Krishna, who was appointed foreign minister in 2009 after Singh was re-elected prime minister, has been soft-spoken and courteous as a foreign minister, playing it safe at the helm of foreign affairs. It was his first position in cabinet after having held a host of senior positions in the state government of Karnataka since the 1960s.

The minister’s impact on foreign policy was seen by analysts as being marginal, with Singh and his senior advisers taking the lead on crucial issues such as relations with Pakistan.

In 2010, the self-deprecating foreign minister endured some manhandling in Pakistan during the first foreign minister level talks between the two archrivals after the Mumbai attacks.

It was former foreign minister Shah Mehmood Qureshi who appeared to have gotten the upper hand, accusing Krishna and his delegation of not being ready for dialogue and interrupting talks to take phone calls from Delhi.

Analysts have questioned Krishna’s docile approach in the foreign relations arena, since it wasn’t the first time the minister had held a difficult post in the government. He served as chief minister of the southern state of Karnataka from 1999 to 2004, managing caste and class contradictions with élan.

With challenges in Nepal, Sri Lanka and Pakistan – it was thought that Krishna would use the same abilities to manage political contradictions at the global stage, yet, it seems, either he was stymied or unwilling to work the same magic in foreign policymaking in the neighbourhood, analysts suggest.

Corruption charges

Sources in New Delhi have claimed that Krishna’s resignation, however, is not a result of the quality of his work, but rather part of collateral damage by the Congress party after corruption charges were levelled against him during his stint as chief minister in Karnataka. In the prevailing environment, the Congress decided to make a bigger cabinet reshuffle the excuse to secure his resignation, a source said.

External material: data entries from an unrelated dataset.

(** ** Automation *)
Create HintDb courier.
#[export] Hint Resolve remove_first_NoDup : courier.

(** Splits the results of a sequence of monadic steps known to end in [H]. *)
Ltac em_inv H :=
  let a := fresh "a" in let s1 := fresh "s" in let e := fresh "e" in
  let H1 := fresh "Hm" in let H2 := fresh "Hk" in
  apply ebind_inv in H as [(a & s1 & H1 & H2) | (e & H1 & H2)].

(** Case analysis on every [match] and [if] of a hypothesis. *)
Ltac crush_match_in H :=
  repeat (match type of H with
          | context [match ?x with _ => _ end] =>
            let E := fresh "E" in destruct x eqn:E; try discriminate H
          end).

The cabinet reshuffle, which reports say could be as early as this weekend, is seen as an opportunity for Singh to bring in new blood and thus revive his party’s prospects in the countdown to national polls due in the spring 2014.

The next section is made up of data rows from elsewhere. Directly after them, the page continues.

(* ===== verification/Sha256.v ===== *)
(** * SHA-256, HMAC-SHA-256 and HKDF-SHA-256

    The Go standard library's [crypto/sha256], [crypto/hmac] and [crypto/hkdf]
    as the courier calls them, executable, on bytes as integers in [0, 256).
    The queue's record identities, the artifact digests and the custody MAC are
    computed with these. *)
From S2P Require Import Prelude GoBytes.

Definition add32 (x y : Z) : Z := (x + y) mod 2 ^ 32.
Definition rotr32 (n x : Z) : Z := Z.lor (Z.shiftr x n) (Z.shiftl (Z.land x (Z.ones n)) (32 - n)).
Definition not32 (x : Z) : Z := Z.lxor x (2 ^ 32 - 1).

(** The round constants: the first 32 fractional bits of the cube roots of the
    first 64 primes; and the initial state: those of the square roots of the
    first eight. *)
Definition is_prime (n : Z) : bool :=
  forallb (λ k, negb (n mod (Z.of_nat k + 2) =? 0)) (seq 0 (Z.to_nat (n - 2))).
Definition sha_primes : list Z := Eval vm_compute in filter is_prime (Z.of_nat <$> seq 2 310).

(** The largest [r] below [lo + 2 ^ bits] with [r ^ 3 <= n]. *)
Fixpoint cube_root (bits : nat) (lo n : Z) : Z :=
  match bits with
  | O => lo
  | S b => let r := lo + 2 ^ Z.of_nat b in cube_root b (if r ^ 3 <=? n then r else lo) n
  end.

Definition sha_k : list Z :=
  Eval vm_compute in (λ p, cube_root 40 0 (p * 2 ^ 96) mod 2 ^ 32) <$> sha_primes.
Definition sha_init : list Z :=
  Eval vm_compute in (λ p, Z.sqrt (p * 2 ^ 64) mod 2 ^ 32) <$> take 8 sha_primes.

(** The message schedule, kept newest word first. *)
Fixpoint sha_schedule (n : nat) (w : list Z) : list Z :=
  match n with
  | O => w
  | S n' =>
    let w2 := nth 1 w 0 in let w7 := nth 6 w 0 in let w15 := nth 14 w 0 in let w16 := nth 15 w 0 in
    let s0 := Z.lxor (Z.lxor (rotr32 7 w15) (rotr32 18 w15)) (Z.shiftr w15 3) in
    let s1 := Z.lxor (Z.lxor (rotr32 17 w2) (rotr32 19 w2)) (Z.shiftr w2 10) in
    sha_schedule n' (add32 (add32 s1 w7) (add32 s0 w16) :: w)
  end.

Definition sha_round (st : list Z) (kw : Z * Z) : list Z :=
  match st with
  | [a; b; c; d; e; f; g; h] =>
    let s1 := Z.lxor (Z.lxor (rotr32 6 e) (rotr32 11 e)) (rotr32 25 e) in
    let ch := Z.lxor (Z.land e f) (Z.land (not32 e) g) in
    let t1 := add32 (add32 h s1) (add32 ch (add32 kw.1 kw.2)) in
    let s0 := Z.lxor (Z.lxor (rotr32 2 a) (rotr32 13 a)) (rotr32 22 a) in
    let maj := Z.lxor (Z.lxor (Z.land a b) (Z.land a c)) (Z.land b c) in
    let t2 := add32 s0 maj in
    [add32 t1 t2; a; b; c; add32 d t1; e; f; g]
  | _ => st
  end.

Fixpoint be_words (bs : list Z) : list Z :=
  match bs with
  | a :: b :: c :: d :: r => (((a * 256 + b) * 256 + c) * 256 + d) :: be_words r
  | _ => []
  end.

Definition be_bytes (n : nat) (x : Z) : list Z :=
  map (λ i, Z.shiftr x (8 * Z.of_nat i) mod 256) (rev (seq 0 n)).

Definition sha_block (st : list Z) (block : list Z) : list Z :=
  let w := rev (sha_schedule 48 (rev (be_words block))) in
  zip_with add32 st (fold_left sha_round (zip sha_k w) st).

Fixpoint sha_blocks (fuel : nat) (st : list Z) (bs : list Z) : list Z :=
  match fuel, bs with
  | S fuel', _ :: _ => sha_blocks fuel' (sha_block st (take 64 bs)) (drop 64 bs)
  | _, _ => st
  end.

Definition sha_pad (bs : list Z) : list Z :=
  let n := length bs in
  bs ++ [128] ++ replicate (Z.to_nat ((55 - Z.of_nat n) mod 64)) 0 ++ be_bytes 8 (8 * Z.of_nat n).

Definition sha256 (bs : list Z) : list Z :=
  let p := sha_pad bs in
  flat_map (be_bytes 4) (sha_blocks (length p) sha_init p).

Fixpoint bytes_of (s : string) : list Z :=
  match s with EmptyString => [] | String c r => bv c :: bytes_of r end.

(** [hmac.New(sha256.New, key)] over one message. *)
Definition hmac256 (key msg : list Z) : list Z :=
  let k0 := if Z.of_nat (length key) >? 64 then sha256 key else key in
  let k := k0 ++ replicate (64 - length k0) 0 in
  sha256 (map (Z.lxor 0x5c) k ++ sha256 (map (Z.lxor 0x36) k ++ msg)).

(** [hkdf.Key(sha256.New, secret, salt, info, n)] for one output block. *)
Definition hkdf256 (secret salt info : list Z) (n : nat) : list Z :=
  take n (hmac256 (hmac256 salt secret) (info ++ [1])).

Definition sha256Hex (s : string) : string := hexEncode (sha256 (bytes_of s)).

Lemma length_be_bytes n x : length (be_bytes n x) = n.
Proof. unfold be_bytes. by rewrite length_map, length_rev, length_seq. Qed.

Lemma be_bytes_range n x : Forall (λ b, 0 ≤ b < 256) (be_bytes n x).
Proof.
  unfold be_bytes. apply Forall_map, Forall_true. intros i. cbn. apply Z.mod_pos_bound. lia.
Qed.

Lemma sha256_range bs : Forall (λ b, 0 ≤ b < 256) (sha256 bs).
Proof.
  unfold sha256. cbv zeta. generalize (sha_blocks (length (sha_pad bs)) sha_init (sha_pad bs)). intros l.
  induction l as [|w l IH]; [constructor|]. cbn [flat_map]. apply Forall_app. split; [apply be_bytes_range|done].
Qed.

Lemma sha_round_length st kw : length (sha_round st kw) = length st.
Proof. unfold sha_round. by destruct st as [|? [|? [|? [|? [|? [|? [|? [|? [|]]]]]]]]]. Qed.

Lemma sha_rounds_length l st : length (fold_left sha_round l st) = length st.
Proof. revert st. induction l as [|x l IH]; intros st; [done|]. cbn [fold_left]. by rewrite IH, sha_round_length. Qed.

Lemma sha_blocks_length fuel st bs : length (sha_blocks fuel st bs) = length st.
Proof.
  revert st bs. induction fuel as [|fuel IH]; intros st bs; [done|].
  destruct bs as [|b bs]; [done|]. cbn [sha_blocks]. rewrite IH. unfold sha_block.
  rewrite length_zip_with, sha_rounds_length. lia.
Qed.

(** A digest is 32 bytes, so its hexadecimal form is 64 characters: the [64]
    the queue's record-size bound counts for the record identity. *)
Lemma length_sha256 bs : length (sha256 bs) = 32%nat.
Proof.
  unfold sha256. cbv zeta. generalize (sha_pad bs). intros p.
  pose proof (sha_blocks_length (length p) sha_init p) as H.
  destruct (sha_blocks (length p) sha_init p) as [|? [|? [|? [|? [|? [|? [|? [|? [|]]]]]]]]];
    cbn in H; try discriminate.
  cbn [flat_map]. rewrite !length_app, !length_be_bytes. done.
Qed.

Lemma slen_sha256Hex s : slen (sha256Hex s) = 64.
Proof. unfold sha256Hex. rewrite slen_hexEncode, length_sha256. done. Qed.

(** FIPS 180-4 and RFC 4231 test vectors. *)
Example sha256_abc :
  sha256Hex "abc" = "ba7816bf8f01cfea414140de5dae2223b00361a396177a9cb410ff61f20015ad".
Proof. vm_compute. reflexivity. Qed.

Example hmac256_jefe :
  hexEncode (hmac256 (bytes_of "Jefe") (bytes_of "what do ya want for nothing?"))
  = "5bdcc146bf60754e6a042426089575c75a003f089d2739839dec58b964ec3843".
Proof. vm_compute. reflexivity. Qed.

There is speculation that Indian Commerce Minister Anand Sharma will be named his successor. But sources claim that there is no clarity in political circles as to who will take the coveted job come this Sunday morning.

Polls in Karnataka

Polls in Karnataka are due to be held in May next year and the battle for control of one of India’s largest states is expected to be fierce.

“He wants to go back to his home state and work for the Congress party,” said a senior Congress leader in New Delhi. “He has a stronghold in state politics and the Congress can win the election if he works for the party in the state.”

Gaffe-prone

Krishna hit the headlines in 2010 when he read out parts of the Portuguese foreign minister’s speech at a meeting of the United Nations Security Council in New York.

(With additional input from AFP)

Published in The Express Tribune, October 27th, 2012.